** Opening Data provided block **

Lemma split_head sep c r :
  Ascii.eqb c sep = false -> exists h t, split sep (String c r) = String c h :: t.
Proof.
  intros E. cbn [split]. rewrite E.
  destruct (split sep r) as [|h t]; eauto.
Qed.

Lemma parseRow_bad_head c x :
  isWhiteSpace c = false -> Ascii.eqb c "-" = false -> Ascii.eqb c "+" = false ->
  digitIn 10 c = None -> Ascii.eqb c "," = false ->
  parseRow (String c x) = None.
Proof.
  intros W M P D C. unfold parseRow.
  destruct (split_head "," c x C) as (h & t & ->). cbn [nth].
  rewrite (parseInt_bad_head c h W M P D). cbn [isNaN negb andb].
  destruct (3 <=? _)%nat; [|reflexivity].
  destruct (recognizedEye _); reflexivity.
Qed.

Lemma trim_head c r : isWhiteSpace c = false -> exists x, trim (String c r) = String c x.
Proof.
  intros W. unfold trim. cbn [trimStart]. rewrite W. cbn [trimEnd].
  destruct (trimEnd r); [rewrite W|]; eauto.
Qed.

Lemma quoteChar_no_LF c : allChars (fun a => negb (Ascii.eqb a LF)) (quoteChar c) = true.
Proof. ascii_cases c. Qed.

Lemma quoteBody_no_LF s : allChars (fun a => negb (Ascii.eqb a LF)) (quoteBody s) = true.
Proof.
  induction s as [|c r IH]; [reflexivity|].
  cbn [quoteBody]. rewrite allChars_app, quoteChar_no_LF, IH. reflexivity.
Qed.
Lemma path_at_positive (o : Option R) (md : MarketData R) (steps : nat)
    (g : RandomGenerator) (k : nat) :
  0 < spot md -> Forall (fun x => 0 < x) (path_at o md steps g k).
Proof.
  intros H. unfold path_at.
  match goal with
  | |- context [simulate_path ?S0 md ?T steps ?g1] =>
      pose proof (gbm_steps_positive) as _;
      unfold simulate_path;
      match goal with
      | |- context [gbm_steps ?dr ?di steps S0 g1] =>
          pose proof (gbm_steps_positive dr di steps g1 H) as Hp;
          destruct (gbm_steps dr di steps S0 g1) as [tl g']
      end
  end.
  cbn [fst] in *. constructor; assumption.
Qed.

Lemma path_at_nonempty (o : Option R) (md : MarketData R) (steps : nat)
    (g : RandomGenerator) (k : nat) :
  exists tl, path_at o md steps g k = spot md :: tl.
Proof.
  unfold path_at, simulate_path.
  match goal with
  | |- context [gbm_steps ?dr ?di steps ?S0 ?g1] =>
      destruct (gbm_steps dr di steps S0 g1) as [tl g']
  end.
  exists tl; reflexivity.
Qed.

(** The Asian price as the discounted mean over the paths. *)
Lemma price_asian_R (cfg : MonteCarloConfig) (o : Option R) (avg : AveragingType)
    (nobs : nat) (md : MarketData R) (g : RandomGenerator) :
  fst (price_asian cfg o avg nobs md g)
  = exp (- rate md * expiry o)
    * (Rsum (map (fun k => payoff o (calculate_average avg (path_at o md nobs g k)))
                 (seq 0 (num_paths cfg)))
       / dnat (num_paths cfg)).
Proof.
  unfold price_asian.
  rewrite asian_loop_path_loop, path_loop_from_start, Rfold_sum.
  cbn [fst]. real_ops. f_equal. f_equal. lra.
Qed.

End MonteCarloReal.

(** ** Monte Carlo prices of Asian options in the range of [double] *)








Section MonteCarloRange.

Context {RS : RandomStream ext}.



End MonteCarloRange.

(** ** Barrier options in exact arithmetic *)

Section BarrierReal.

Context {RS : RandomStream R}.
Local Open Scope R_scope.

(** A barrier option as its constructor builds it. *)
Definition barrier (K T : R) (ty : OptionType) (bt : BarrierType) (level reb : R)
  : Option R :=
  {| strike := K; expiry := T; type := ty; style := EUROPEAN;
     product := Barrier bt level reb |}.

Lemma price_barrier_R (cfg : MonteCarloConfig) (o : Option R) (bt : BarrierType)
    (level reb : R) (md : MarketData R) (g : RandomGenerator) :
  fst (price_barrier cfg o bt level reb md g)
  = exp (- rate md * expiry o)
    * (Rsum (map (fun k => barrier_path_payoff o bt level reb
                             (path_at o md (num_timesteps cfg) g k))
                 (seq 0 (num_paths cfg)))
       / dnat (num_paths cfg)).
Proof.
  unfold price_barrier.
  rewrite barrier_loop_path_loop, path_loop_from_start, Rfold_sum.
  cbn [fst]. real_ops. f_equal. f_equal. lra.
Qed.

Lemma barrier_price_Ok (cfg : MonteCarloConfig) (K T : R) (ty : OptionType)
    (bt : BarrierType) (level reb : R) (md : MarketData R) (g : RandomGenerator) :
  fst (MonteCarloModel_price cfg (barrier K T ty bt level reb) md g)
  = Ok (fst (price_barrier cfg (barrier K T ty bt level reb) bt level reb md g)).
Proof.
  unfold MonteCarloModel_price; cbn [style barrier OptionStyle_eqb negb product].
  destruct (price_barrier _ _ _ _ _ _ _); reflexivity.
Qed.
(** C5 (amended).  When the two captured streams of a command decode, the
    runner returns whether the return code is zero, in the world the
    command leaves, and its one control event is the call: the text of
    the error stream has no part in any of them.  That text is printed
    only when the return code is not zero; with a return code of zero
    the printed lines are the start line, the success line and the
    output line, whatever the error stream holds.  When a stream does
    not decode, the runner ends in [UnicodeDecodeError] right after the
    call.  Over tools whose output decodes the runner is the one [main]
    uses, and with any other text on the error stream that runner and
    the whole of [main] end in the same outcome and the same world and
    show the same commands and prompts. *)
Theorem runner_result_when_output_decodes R T f command description check a w :
  (forall out err,
     Undecoded.raw_stdout (Undecoded.raw_shell R command w).1 = Some out ->
     Undecoded.raw_stderr (Undecoded.raw_shell R command w).1 = Some err ->
     outcome_of (Undecoded.run_command R command description check w)
     = Ret (Undecoded.raw_returncode (Undecoded.raw_shell R command w).1 =? 0)
     /\ world_of (Undecoded.run_command R command description check w)
        = (Undecoded.raw_shell R command w).2
     /\ controls (Undecoded.run_command R command description check w)
        = [Call command (Undecoded.raw_returncode (Undecoded.raw_shell R command w).1)]
     /\ (Undecoded.raw_returncode (Undecoded.raw_shell R command w).1 = 0 ->
         trace_of (Undecoded.run_command R command description check w)
         = [Print ("🔧 " +:+ description +:+ "..."); Call command 0;
            Print ("✅ " +:+ description +:+ " completed successfully")]
           ++ (if nonempty (strip out)
               then [Print ("   Output: " +:+ strip out)] else []))
     /\ (Undecoded.raw_returncode (Undecoded.raw_shell R command w).1 <> 0 ->
         nonempty (strip err) = true ->
         Print ("   stderr: " +:+ (if check then err else strip err))
         ∈ trace_of (Undecoded.run_command R command description check w)))
  /\ (Undecoded.raw_stdout (Undecoded.raw_shell R command w).1 = None
      \/ Undecoded.raw_stderr (Undecoded.raw_shell R command w).1 = None ->
      Undecoded.run_command R command description check w
      = (Raise UnicodeDecodeError, (Undecoded.raw_shell R command w).2,
         [Print ("🔧 " +:+ description +:+ "...");
          Call command (Undecoded.raw_returncode (Undecoded.raw_shell R command w).1)]))
  /\ Undecoded.run_command (Undecoded.decoded T) command description check w
     = run_command T command description check w
  /\ observe (run_command (with_stderr f T) command description check w)
     = observe (run_command T command description check w)
  /\ observe (main (with_stderr f T) a w) = observe (main T a w).
Proof.
  split; [|split; [|split; [|split]]].
  - intros out err Ho He.
    rewrite (raw_run_command_decodes R command description check w out err Ho He).
    unfold outcome_of, world_of, controls, trace_of. cbn [fst snd control].
    rewrite control_report.
    split; [reflexivity|]. split; [reflexivity|]. split; [reflexivity|]. split.
    + intros ->. reflexivity.
    + intros Hrc Hs. apply Z.eqb_neq in Hrc. unfold report. rewrite Hrc.
      do 2 right. destruct check.
      * rewrite (nonempty_strip _ Hs). right. apply elem_of_app. right. left.
      * rewrite Hs. right. apply elem_of_app. right. left.
  - apply raw_run_command_undecodable.
  - apply run_command_decoded.
  - apply sim_run_command, same_codes_with_stderr.
  - apply sim_main, same_codes_with_stderr.
Qed.
Lemma entries_texts fuel L con ps order es :
  Forall2 (λ id e, cell_entry fuel L con ps id = Ok e) order es →
  ∃ ts,
    Forall2 (cell_text_of fuel L con ps) (computed L con ps order) ts ∧
    Str <$> ts = without_markers es.
Proof.
  unfold computed, without_markers.
  induction 1 as [|id e order es He HF (ts & Hts & Heq)]; [by exists []|].
  rewrite !filter_cons. unfold cell_entry in He.
  destruct (compute_cell L con ps id) as [vc|] eqn:Hvc.
  - rewrite decide_True by done.
    pose proof (cell_text2_eq fuel L vc (vertices L vc (pos L con ps id))) as Hsame.
    unfold cell_text2 in Hsame.
    destruct (push_points _ _ _); cbn [bind] in *; [|done].
    destruct (polyhedral_surface _ _ _ _) as [t|]; cbn [bind] in *; [|done].
    injection He as <-. rewrite decide_True by done.
    exists (t :: ts). split; [|by rewrite fmap_cons, Heq].
    constructor; [|done]. by exists vc.
  - injection He as <-. rewrite decide_False by (by intros [? ?]).
    rewrite decide_False by (intros H; by apply H). by exists ts.
Qed.

(** X11. On the same container and the same visits, the loop of the first
    revision returns whenever the loop of the second does, and its result is
    the result of the second with the markers taken out: the cells move up
    to the front and as many empty strings are left at the end. *)
Theorem first_revision_drops_the_markers fuel L con ps n s2 :
  loop2 fuel L con ps n = Ok s2 →
  ∃ s1,
    loop1 fuel L con ps n = Ok s1 ∧
    cellGeometry s1 =
      without_markers (take (length (c_loop_order L con ps)) (cellGeometry s2)) ++
      replicate
        (n - length (without_markers
                       (take (length (c_loop_order L con ps)) (cellGeometry s2))))
        (Str EmptyString).
Proof.
  unfold loop1, loop2, init_loop. intros Hrun.
  apply (rev2_loop_inv fuel L con ps _ [] (replicate n (Str EmptyString)))
    in Hrun as (es & HF & Hlen & Hcg).
  rewrite Hcg. cbn [app].
  rewrite take_app_length' by (by rewrite (Forall2_length _ _ _ HF)).
  destruct (entries_texts _ _ _ _ _ _ HF) as (ts & Hts & Heq).
  rewrite <- Heq, length_fmap.
  destruct (rev1_loop fuel L con ps _ ts [] (replicate n (Str EmptyString)) Hts)
    as (s1 & Hrun1 & Hcg1).
  { rewrite length_replicate in *.
    assert (length (Str <$> ts) <= length es)%nat
      by (rewrite Heq; apply length_filter).
    rewrite length_fmap in *. rewrite <- (Forall2_length _ _ _ HF) in *. lia. }
  exists s1. split; [exact Hrun1|]. rewrite Hcg1. cbn [app].
  by rewrite drop_replicate.
Qed.
(** ** Reading back a pair and a committee *)

Lemma filter_map_preserved {A} (p : A -> bool) (f : A -> A) l :
  (forall x, p (f x) = p x) -> filter p (map f l) = map f (filter p l).
Proof.
  intros H. induction l as [|a l IH]; simpl; [reflexivity|].
  rewrite H. destruct (p a); simpl; now rewrite IH.
Qed.

Lemma slot_matches_set cid' sd' n cid sd r :
  slot_matches cid' sd' (set_slot_requirements n cid sd r)
  = slot_matches cid' sd' r.
Proof.
  unfold set_slot_requirements. destruct (slot_matches cid sd r); reflexivity.
Qed.

Lemma total_slots_of_add db cid' cid p slots' sds' :
  total_slots_of {| committee := map (add_total_slots cid p) (committee db);
                    committee_slots := slots';
                    senate_division := sds' |} cid'
  = map total_slots
      (map (add_total_slots cid p)
         (filter (fun c => committee_id c =? cid') (committee db))).
Proof.
  unfold total_slots_of. simpl. f_equal.
  apply (filter_map_preserved (fun c => committee_id c =? cid')).
  intros c. now rewrite committee_id_add_total_slots.
Qed.

Lemma add_total_slots_same cid p c :
  committee_id c = cid ->
  total_slots (add_total_slots cid p c) = sql_add (total_slots c) p.
Proof.
  intros E. unfold add_total_slots. rewrite E, Z.eqb_refl. reflexivity.
Qed.

Lemma set_slot_requirements_same n cid sd c :
  set_slot_requirements n cid sd (mk_committee_slots cid sd c)
  = mk_committee_slots cid sd n.
Proof.
  unfold set_slot_requirements, slot_matches. simpl.
  now rewrite Z.eqb_refl, String.eqb_refl.
Qed.
(** * Scoring and ranking engine of the running-route recommender

    A shallow embedding of the route recommendation engine
    ([src/services/recommendationEngine.ts]), of the weather service it
    calls ([getWeatherSuitabilityScore]) and of the preference learner of
    the feedback service ([calculateNewPreference]).

    Numbers.  A TypeScript [number] is modelled by an exact rational [Q]:
    the arithmetic of the source is read over the rationals, without the
    rounding of binary64 and without NaN or the infinities.  Equality of
    scores is therefore [Qeq] (written [==]), comparisons are the boolean
    tests below.  A division by zero, which [Q] evaluates to [0], can only
    be reached in [calculateUserRouteMatch], from a negative distance or a
    negative bound of the distance range.

    Objects typed [any] in the source are modelled by what the engine reads
    from them: a finite map from property names to numbers for the
    suitability tables, the truthiness of the looked-up flags otherwise.
    A property is looked up among the own properties of an object; those
    inherited from [Object.prototype] are not modelled. *)

From Stdlib Require Import QArith Qround Qminmax Qabs Lqa ZArith Bool Ascii.
From stdpp Require Import gmap strings list pretty.

Local Open Scope Q_scope.
Local Open Scope string_scope.

(** ** Numbers of the source language *)

Definition Qleb (x y : Q) : bool := Qle_bool x y.
Definition Qltb (x y : Q) : bool := negb (Qleb y x).
Definition Qgeb (x y : Q) : bool := Qleb y x.
Definition Qgtb (x y : Q) : bool := negb (Qleb x y).

Declare Scope js_scope.
Delimit Scope js_scope with js.
Infix "<=?" := Qleb (at level 70, no associativity) : js_scope.
Infix "<?" := Qltb (at level 70, no associativity) : js_scope.
Infix ">=?" := Qgeb (at level 70, no associativity) : js_scope.
Infix ">?" := Qgtb (at level 70, no associativity) : js_scope.
Infix "=?" := Qeq_bool (at level 70, no associativity) : js_scope.
Local Open Scope js_scope.

(** The functions of the [Math] object that the services use. *)
Module Math.

Definition max (x y : Q) : Q := Qmax x y.
Definition min (x y : Q) : Q := Qmin x y.
Definition abs (x : Q) : Q := Qabs x.

(** [Math.round]: the nearest integer, a tie going up. *)
Definition round (x : Q) : Z := Qfloor (x + 0.5).

End Math.

(** [x || d] on a number: the default replaces a falsy [x], that is [0]
    (and [null] or [undefined], which a [Q] does not have). *)
Definition orDefault (x d : Q) : Q := if x =? 0 then d else x.

(** [case] labels of a [switch] over a string. *)
Definition oneOf (s : string) (labels : list string) : bool :=
  existsb (String.eqb s) labels.

(** ** The weather service *)

Module WeatherService.

Record WeatherData := {
  temperature : Q;
  condition : string;
  humidity : Q;
  windSpeed : Q;
  description : string;
  icon : string;
  uvIndex : option Q;
  visibility : option Q;
  pressure : option Q;
  feelsLike : option Q
}.

(** [getWeatherSuitabilityScore], statement by statement: [score] starts
    at [1.0] and is multiplied in place four times, then clamped. *)
Definition getWeatherSuitabilityScore (weather : WeatherData) : Q :=
  let score := 1.0 in
  let score :=
    if (temperature weather >=? 15) && (temperature weather <=? 25)
    then score * 1.0
    else if (temperature weather >=? 10) && (temperature weather <=? 30)
    then score * 0.8
    else if (temperature weather >=? 5) && (temperature weather <=? 35)
    then score * 0.6
    else score * 0.3 in
  let score :=
    if oneOf (condition weather) ["clear"; "sunny"; "partly-cloudy"]
    then score * 1.0
    else if oneOf (condition weather) ["cloudy"; "overcast"]
    then score * 0.9
    else if oneOf (condition weather) ["light-rain"]
    then score * 0.4
    else if oneOf (condition weather) ["rain"; "heavy-rain"]
    then score * 0.1
    else if oneOf (condition weather) ["snow"; "fog"]
    then score * 0.2
    else score * 0.7 in
  let score :=
    if windSpeed weather <=? 10 then score * 1.0
    else if windSpeed weather <=? 20 then score * 0.8
    else score * 0.5 in
  let score :=
    if (humidity weather >=? 40) && (humidity weather <=? 70)
    then score * 1.0
    else if (humidity weather >=? 30) && (humidity weather <=? 80)
    then score * 0.9
    else score * 0.7 in
  Math.max 0 (Math.min 1 score).

(** The four sub-scores as the specification words them. *)
Module Spec.

Definition temperatureBand (t : Q) : Q :=
  if (15 <=? t) && (t <=? 25) then 1.0
  else if (10 <=? t) && (t <=? 30) then 0.8
  else if (5 <=? t) && (t <=? 35) then 0.6
  else 0.3.

Definition conditionTable : list (string * Q) :=
  [ ("clear", 1.0); ("sunny", 1.0); ("partly-cloudy", 1.0);
    ("cloudy", 0.9); ("overcast", 0.9);
    ("light-rain", 0.4);
    ("rain", 0.1); ("heavy-rain", 0.1);
    ("snow", 0.2); ("fog", 0.2) ].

** Closing Data provided block **

◆ **What you have to do**
Each line of the data that contains "rain" should be counted; please give only the number.

◆ **Answer for this exercise**
4